◆ What the task asks ◆
Copy the data exactly. Leave nothing out.

____ Exercise input

(** The error rate of an endpoint with [errors] errors in [requests]
    requests. *)
Definition rate (errors requests : Z) : float32 :=
  if f32_gt0 (f32_of_int requests)
  then f32_div (f32_of_int errors) (f32_of_int requests)
  else f32_zero.
End ErrEntry.

Module RespEntry.
Import ResponseTimePerEndpoint.

(** The mean response time of an endpoint with the slice [values] and
    [requests] requests. *)
Definition mean (values : list float32) (requests : Z) : float32 :=
  if f32_gt0 (f32_of_int requests)
  then f32_div (foldl f32_add f32_zero values) (f32_of_int requests)
  else f32_zero.
End RespEntry.

(** ** The earlier revision of [metrics.go]: no snapshots, no [Clear] *)

(** In this revision [ValueMap] reads the counts and resets them. The
    maps are never shared (an export lets go of the map it replaces), so the
    metrics hold them by value. The field [allEPNamePrefix] of
    [StandardMetric] is [namePrefixOverall] here. *)
Module V1.

Module ReqPerEndpoint.

Record t := { reqCount : gmap string Z }.

Definition base : MetricBase :=
  {| endpoints := [];
     namePrefix := "Component/ReqPerEndpoint/";
     namePrefixOverall := "Component/Req/overall";
     metricUnit := "[requests]" |}.

(** [StandardMetric.initReqCount] *)
Definition initReqCount (reqCount : gmap string Z) : gmap string Z :=
  <[unknownEndpoint := 0]>
    (foldl (fun rc endpoint => <[endpoint := 0]> rc) reqCount (endpoints base)).

Definition New : t := {| reqCount := initReqCount ∅ |}.
(** * The JIT operator registry of torch/csrc/jit/operator.cpp

    A shallow embedding of the operator registry (registration, flush on
    read, the four lookups) and of [canonicalSchemaString], followed by the
    properties of the registry that its description states. *)

From Stdlib Require Import ZArith Sorting.Sorted.
From stdpp Require Import base list gmap strings.

(** ** Strings *)

(** [is_prefix p s]: the characters of [p] are the first characters of
    [s]. *)
Fixpoint is_prefix (p s : string) : bool :=
  match p, s with
  | EmptyString, _ => true
  | String a p', String b s' => bool_decide (a = b) && is_prefix p' s'
  | String _ _, EmptyString => false
  end.

(** [occurs p s]: [p] is a substring of [s]. *)
Fixpoint occurs (p s : string) : bool :=
  is_prefix p s ||
  match s with
  | EmptyString => false
  | String _ s' => occurs p s'
  end.

(** ** Schemas and operators

    [FunctionSchema], [Argument] and [Operator] are declared in headers
    outside this file; the records below carry the members that
    operator.cpp reads. *)

(** A type is used only through [type()->str()]. *)
Record TypePtr := { str : string }.

Record Argument := {
  arg_name : string;
  type : TypePtr;
  kwarg_only : bool;
}.

Record FunctionSchema := {
  name : string;
  overload_name : string;
  arguments : list Argument;
  returns : list Argument;
  is_varret : bool;
}.

(** Modelled from the spec: the enumeration [AliasAnalysisKind] is declared
    outside operator.cpp; the policies are the three that the description
    of the data model names. *)
Inductive AliasAnalysisKind :=
  | INTERNAL_SPECIAL_CASE
  | CONSERVATIVE
  | FROM_SCHEMA.

#[global] Instance AliasAnalysisKind_eq_dec : EqDecision AliasAnalysisKind.
Proof. solve_decision. Defined.

Record Operator := {
  schema : FunctionSchema;
  aliasAnalysisKind : AliasAnalysisKind;
}.

(** ** canonicalSchemaString *)

(** The loop over [schema.arguments()]: [i] is the loop index,
    [seen_kwarg_only] the flag and [out] the stream written so far. *)
Fixpoint arguments_loop (args : list Argument) (i : nat)
    (seen_kwarg_only : bool) (out : string) : string :=
  match args with
  | [] => out
  | arg :: rest =>
      let out := if bool_decide (0 < i) then out +:+ ", " else out in
      let star := kwarg_only arg && negb seen_kwarg_only in
      let out := if star then out +:+ "*, " else out in
      let seen_kwarg_only := if star then true else seen_kwarg_only in
      let out := ((out +:+ str (type arg)) +:+ " ") +:+ arg_name arg in
      arguments_loop rest (S i) seen_kwarg_only out
  end.

(** The loop over [schema.returns()] of the branch for several returns. *)
Fixpoint returns_loop (rets : list Argument) (i : nat) (out : string) : string :=
  match rets with
  | [] => out
  | ret :: rest =>
      let out := if bool_decide (0 < i) then out +:+ ", " else out in
      let out := out +:+ str (type ret) in
      returns_loop rest (S i) out
  end.

Definition canonicalSchemaString (schema : FunctionSchema) : string :=
  let out := "" in
  let out := out +:+ name schema in
  let out := out +:+ "(" in
  let out := arguments_loop (arguments schema) 0 false out in
  let out := out +:+ ") -> " in
  let out :=
    match returns schema with
    | [ret] => out +:+ str (type ret)
    | _ :: _ :: _ => (returns_loop (returns schema) 0 (out +:+ "(")) +:+ ")"
    | [] => out
    end in
  out.

(** *** The format of the canonical string, as the description words it *)

Fixpoint join (sep : string) (parts : list string) : string :=
  match parts with
  | [] => ""
  | [p] => p
  | p :: rest => p +:+ sep +:+ join sep rest
  end.

Definition argument_entry (a : Argument) : string :=
  str (type a) +:+ " " +:+ arg_name a.

(** The entries of the argument list: every argument is "type name"; the
    first keyword-only argument has the marker in front of it. *)
Fixpoint argument_entries (args : list Argument) : list string :=
  match args with
  | [] => []
  | a :: rest =>
      if kwarg_only a
      then ("*, " +:+ argument_entry a) :: map argument_entry rest
      else argument_entry a :: argument_entries rest
  end.

Definition returns_format (rets : list Argument) : string :=
  match rets with
  | [] => ""
  | [ret] => str (type ret)
  | _ => "(" +:+ join ", " (map (fun ret => str (type ret)) rets) +:+ ")"
  end.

________

◆ Task response ◆
(** The error rate of an endpoint with [errors] errors in [requests]
    requests. *)
Definition rate (errors requests : Z) : float32 :=
  if f32_gt0 (f32_of_int requests)
  then f32_div (f32_of_int errors) (f32_of_int requests)
  else f32_zero.
End ErrEntry.

Module RespEntry.
Import ResponseTimePerEndpoint.

(** The mean response time of an endpoint with the slice [values] and
    [requests] requests. *)
Definition mean (values : list float32) (requests : Z) : float32 :=
  if f32_gt0 (f32_of_int requests)
  then f32_div (foldl f32_add f32_zero values) (f32_of_int requests)
  else f32_zero.
End RespEntry.

(** ** The earlier revision of [metrics.go]: no snapshots, no [Clear] *)

(** In this revision [ValueMap] reads the counts and resets them. The
    maps are never shared (an export lets go of the map it replaces), so the
    metrics hold them by value. The field [allEPNamePrefix] of
    [StandardMetric] is [namePrefixOverall] here. *)
Module V1.

Module ReqPerEndpoint.

Record t := { reqCount : gmap string Z }.

Definition base : MetricBase :=
  {| endpoints := [];
     namePrefix := "Component/ReqPerEndpoint/";
     namePrefixOverall := "Component/Req/overall";
     metricUnit := "[requests]" |}.

(** [StandardMetric.initReqCount] *)
Definition initReqCount (reqCount : gmap string Z) : gmap string Z :=
  <[unknownEndpoint := 0]>
    (foldl (fun rc endpoint => <[endpoint := 0]> rc) reqCount (endpoints base)).

Definition New : t := {| reqCount := initReqCount ∅ |}.
(** * The JIT operator registry of torch/csrc/jit/operator.cpp

    A shallow embedding of the operator registry (registration, flush on
    read, the four lookups) and of [canonicalSchemaString], followed by the
    properties of the registry that its description states. *)

From Stdlib Require Import ZArith Sorting.Sorted.
From stdpp Require Import base list gmap strings.

(** ** Strings *)

(** [is_prefix p s]: the characters of [p] are the first characters of
    [s]. *)
Fixpoint is_prefix (p s : string) : bool :=
  match p, s with
  | EmptyString, _ => true
  | String a p', String b s' => bool_decide (a = b) && is_prefix p' s'
  | String _ _, EmptyString => false
  end.

(** [occurs p s]: [p] is a substring of [s]. *)
Fixpoint occurs (p s : string) : bool :=
  is_prefix p s ||
  match s with
  | EmptyString => false
  | String _ s' => occurs p s'
  end.

(** ** Schemas and operators

    [FunctionSchema], [Argument] and [Operator] are declared in headers
    outside this file; the records below carry the members that
    operator.cpp reads. *)

(** A type is used only through [type()->str()]. *)
Record TypePtr := { str : string }.

Record Argument := {
  arg_name : string;
  type : TypePtr;
  kwarg_only : bool;
}.

Record FunctionSchema := {
  name : string;
  overload_name : string;
  arguments : list Argument;
  returns : list Argument;
  is_varret : bool;
}.

(** Modelled from the spec: the enumeration [AliasAnalysisKind] is declared
    outside operator.cpp; the policies are the three that the description
    of the data model names. *)
Inductive AliasAnalysisKind :=
  | INTERNAL_SPECIAL_CASE
  | CONSERVATIVE
  | FROM_SCHEMA.

#[global] Instance AliasAnalysisKind_eq_dec : EqDecision AliasAnalysisKind.
Proof. solve_decision. Defined.

Record Operator := {
  schema : FunctionSchema;
  aliasAnalysisKind : AliasAnalysisKind;
}.

(** ** canonicalSchemaString *)

(** The loop over [schema.arguments()]: [i] is the loop index,
    [seen_kwarg_only] the flag and [out] the stream written so far. *)
Fixpoint arguments_loop (args : list Argument) (i : nat)
    (seen_kwarg_only : bool) (out : string) : string :=
  match args with
  | [] => out
  | arg :: rest =>
      let out := if bool_decide (0 < i) then out +:+ ", " else out in
      let star := kwarg_only arg && negb seen_kwarg_only in
      let out := if star then out +:+ "*, " else out in
      let seen_kwarg_only := if star then true else seen_kwarg_only in
      let out := ((out +:+ str (type arg)) +:+ " ") +:+ arg_name arg in
      arguments_loop rest (S i) seen_kwarg_only out
  end.

(** The loop over [schema.returns()] of the branch for several returns. *)
Fixpoint returns_loop (rets : list Argument) (i : nat) (out : string) : string :=
  match rets with
  | [] => out
  | ret :: rest =>
      let out := if bool_decide (0 < i) then out +:+ ", " else out in
      let out := out +:+ str (type ret) in
      returns_loop rest (S i) out
  end.

Definition canonicalSchemaString (schema : FunctionSchema) : string :=
  let out := "" in
  let out := out +:+ name schema in
  let out := out +:+ "(" in
  let out := arguments_loop (arguments schema) 0 false out in
  let out := out +:+ ") -> " in
  let out :=
    match returns schema with
    | [ret] => out +:+ str (type ret)
    | _ :: _ :: _ => (returns_loop (returns schema) 0 (out +:+ "(")) +:+ ")"
    | [] => out
    end in
  out.

(** *** The format of the canonical string, as the description words it *)

Fixpoint join (sep : string) (parts : list string) : string :=
  match parts with
  | [] => ""
  | [p] => p
  | p :: rest => p +:+ sep +:+ join sep rest
  end.

Definition argument_entry (a : Argument) : string :=
  str (type a) +:+ " " +:+ arg_name a.

(** The entries of the argument list: every argument is "type name"; the
    first keyword-only argument has the marker in front of it. *)
Fixpoint argument_entries (args : list Argument) : list string :=
  match args with
  | [] => []
  | a :: rest =>
      if kwarg_only a
      then ("*, " +:+ argument_entry a) :: map argument_entry rest
      else argument_entry a :: argument_entries rest
  end.

Definition returns_format (rets : list Argument) : string :=
  match rets with
  | [] => ""
  | [ret] => str (type ret)
  | _ => "(" +:+ join ", " (map (fun ret => str (type ret)) rets) +:+ ")"
  end.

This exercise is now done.